MINISTRY of Finance permanent secretary Mukuli Chikuba says government, Lazard Freres a French firm and the International Monetary Fund (IMF) are currently running debt numbers.

Last year, the government awarded a US$5 million tender for the provision of advisory services in relation to its debt management to the French firm over a delivery period of three years.

Speaking during a virtual meeting organized by Zambian Financial Sector Deepening (FSD Zambia), Chikuba said government was still engaging the firm.

“Yes, Lazard is still under engagement. It is a three year lease that we got and currently we are running debt numbers with the International Monetary Fund and our advisors for the purposes of the work that Lazard is doing on the debt,” Chikuba said.

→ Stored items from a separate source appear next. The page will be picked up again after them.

(** * notifycond: the notification dispatcher of johto/pq

    A shallow embedding of [src/notifycond/notifycond.go].  The dispatcher
    object [NotifyCond], the Go channels it owns and the goroutines that
    touch it are modelled as an explicit transition system:

    - a Go channel is a record (capacity, buffered values, closed flag); a
      nil channel is [None];
    - [sync.Mutex] is a boolean, [sync.WaitGroup] a counter;
    - a [time.Timer] is an armed flag and a one-slot channel, and the
      expiry of an armed timer is a step of the runtime;
    - every API call is a goroutine whose program counter stops at the
      places where the Go code can block or be interleaved (taking the
      mutex, a channel operation, a call into the listener);
    - the code between two such places is written in a small state monad
      with panics and blocking. *)

From stdpp Require Import gmap strings list fin_maps.
From Stdlib Require Import ZArith.

Open Scope Z_scope.
Open Scope nat_scope.

(** ** Go channels *)

Module Chan.

Record t (A : Type) : Type := mk {
  cap : nat;          (* capacity given to make *)
  buf : list A;       (* buffered values, oldest first *)
  closed : bool       (* close has been called *)
}.
Arguments mk {A} _ _ _.
Arguments cap {A} _.
Arguments buf {A} _.
Arguments closed {A} _.

(** [make(chan A, n)] *)
Definition make {A} (n : nat) : t A := mk n [] false.

Inductive send_result (A : Type) : Type :=
| Sent (c : t A)      (* the value went into the buffer *)
| SendBlocks          (* no room: a plain send waits, a select takes another case *)
| SendPanics.         (* send on closed channel *)
Arguments Sent {A} _.
Arguments SendBlocks {A}.
Arguments SendPanics {A}.

(** [c <- v] *)
Definition send {A} (v : A) (c : t A) : send_result A :=
  if closed c then SendPanics
  else if length (buf c) <? cap c then Sent (mk (cap c) (buf c ++ [v]) false)
  else SendBlocks.

Inductive recv_result (A : Type) : Type :=
| Received (v : A) (c : t A)
| RecvClosed          (* closed and drained: the zero value, at once *)
| RecvBlocks.
Arguments Received {A} _ _.
Arguments RecvClosed {A}.
Arguments RecvBlocks {A}.

(** [<-c] *)
Definition recv {A} (c : t A) : recv_result A :=
  match buf c with
  | v :: rest => Received v (mk (cap c) rest (closed c))
  | [] => if closed c then RecvClosed else RecvBlocks
  end.

(** [close(c)]; [None] is the panic "close of closed channel". *)
Definition close {A} (c : t A) : option (t A) :=
  if closed c then None else Some (mk (cap c) (buf c) true).

(** Operations on a channel variable that may be nil: a nil channel is
    never ready, for sending or for receiving. *)
Definition send_nilable {A} (v : A) (c : option (t A)) : send_result A :=
  match c with Some c => send v c | None => SendBlocks end.

Definition recv_nilable {A} (c : option (t A)) : recv_result A :=
  match c with Some c => recv c | None => RecvBlocks end.

End Chan.

(** ** Data model *)

(** [time.Duration]: an int64 count of nanoseconds. *)
Abbreviation Duration := Z (only parsing).

(** Modelled from the spec: [pq.Notification] is declared in package pq,
    outside the listed sources.  The spec gives it as an immutable
    {Topic, Payload, SenderID}; the dispatcher reads only the topic,
    through the field [Channel]. *)
Record Notification := {
  BePid : Z;
  Channel : string;
  Extra : string
}.

(** What travels on a condition channel: a [*pq.Notification], nil being
    the resync marker. *)
Abbreviation Msg := (option Notification) (only parsing).

(** Modelled from the spec: the error values.  [errClosed] is the
    dispatcher's own; [pq.ErrChannelAlreadyOpen] and [pq.ErrChannelNotOpen]
    are declared in package pq; every other error a listener returns is
    opaque to the dispatcher. *)
Inductive error :=
| errClosed
| ErrChannelAlreadyOpen
| ErrChannelNotOpen
| SourceError (msg : string).

(** Modelled from the spec: the NotificationSource contract
    ([*pq.Listener], declared outside the listed sources):
    beginTopic, endTopic, probe and close, each answering with an error or
    nil.  The listener is a state machine of its own; the dispatcher only
    calls it. *)
Class Listener (L : Type) := {
  listener_Listen : string → L → option error * L;
  listener_Unlisten : string → L → option error * L;
  listener_Ping : L → option error * L;
  listener_Close : L → option error * L
}.

(** A condition channel is a reference into the heap of channels. *)
Abbreviation ChanRef := nat (only parsing).

(** The struct [NotifyCond].  The field [listener] is a pointer to the
    listener, whose state lives in [World] below. *)
Record NotifyCond := mkNotifyCond {
  closeWaitGroup : Z;
  closeChannel : option (Chan.t unit);
  closed : bool;
  newPingIntervalChannel : Chan.t Duration;
  broadcastOnPingTimeout : bool;
  lock : bool;
  channels : gmap string ChanRef
}.

Definition set_closeWaitGroup (n : Z) (s : NotifyCond) : NotifyCond :=
  mkNotifyCond n (closeChannel s) (closed s) (newPingIntervalChannel s)
    (broadcastOnPingTimeout s) (lock s) (channels s).
Definition set_closeChannel (c : option (Chan.t unit)) (s : NotifyCond) : NotifyCond :=
  mkNotifyCond (closeWaitGroup s) c (closed s) (newPingIntervalChannel s)
    (broadcastOnPingTimeout s) (lock s) (channels s).
Definition set_closed (b : bool) (s : NotifyCond) : NotifyCond :=
  mkNotifyCond (closeWaitGroup s) (closeChannel s) b (newPingIntervalChannel s)
    (broadcastOnPingTimeout s) (lock s) (channels s).
Definition set_newPingIntervalChannel (c : Chan.t Duration) (s : NotifyCond) : NotifyCond :=
  mkNotifyCond (closeWaitGroup s) (closeChannel s) (closed s) c
    (broadcastOnPingTimeout s) (lock s) (channels s).
Definition set_broadcastOnPingTimeout (b : bool) (s : NotifyCond) : NotifyCond :=
  mkNotifyCond (closeWaitGroup s) (closeChannel s) (closed s) (newPingIntervalChannel s)
    b (lock s) (channels s).
Definition set_lock (b : bool) (s : NotifyCond) : NotifyCond :=
  mkNotifyCond (closeWaitGroup s) (closeChannel s) (closed s) (newPingIntervalChannel s)
    (broadcastOnPingTimeout s) b (channels s).
Definition set_channels (m : gmap string ChanRef) (s : NotifyCond) : NotifyCond :=
  mkNotifyCond (closeWaitGroup s) (closeChannel s) (closed s) (newPingIntervalChannel s)
    (broadcastOnPingTimeout s) (lock s) m.

(** The memory the goroutines share: the dispatcher, the condition
    channels made so far (a reference is an index) and the listener. *)
Record World (L : Type) := mkWorld {
  nc : NotifyCond;
  heap : list (Chan.t Msg);
  listener : L
}.
Arguments mkWorld {L} _ _ _.
Arguments nc {L} _.
Arguments heap {L} _.
Arguments listener {L} _.

(** ** The monad of a goroutine's code *)

Inductive outcome (L A : Type) : Type :=
| Ret (a : A) (w : World L)             (* ran to the next stopping place *)
| Panics (msg : string) (w : World L)   (* panic, after the deferred calls *)
| Blocks.                               (* cannot proceed in this state *)
Arguments Ret {L A} _ _.
Arguments Panics {L A} _ _.
Arguments Blocks {L A}.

And speaking earlier during a presentation on the role of financial inclusion in national development, Chikuba said the financial sector was critical to the attainment of economic development.

“The financial sector is very critical to the attainment of sustainable economic development and poverty reduction in that it acts as bloodline or oil for the economy to function. We have had reforms that we have been undertaking over a period of time and the essence behind the reforms is to upgrade the services that are being offered but also to upgrade the regulatory framework for the sector so that it is facilitated to grow and provide services to citizens. These financial sector development plans are implemented mainly under the Bank of Zambia. The first one ran from 2004 to 2009, the next one from 2010 to 2015,” Chikuba said.

“We also have a rural finance policy and strategy and there is a rural finance unit under the Ministry of Finance, this is a unit that is in charge of providing financial services in the rural areas in form of loans and other services. They use different NGOs and entities in reaching out to most people who are in the rural areas. This is a deliberate government policy that is meant to ensure that these services are deliberately provided to rural communities.”

Zambia’s external debt officially stands at US$11.20 billion, the highest in the country’s history, mainly on account of new disbursements on existing loans, mostly earmarked for infrastructure development.

The country’s external debt position represents an increase of around US $1 billion from the previous US $10.23 billion by June 30, 2019, compared to US $10.05 billion as at December 31, 2018, and US $8.74 billion by the end of 2017.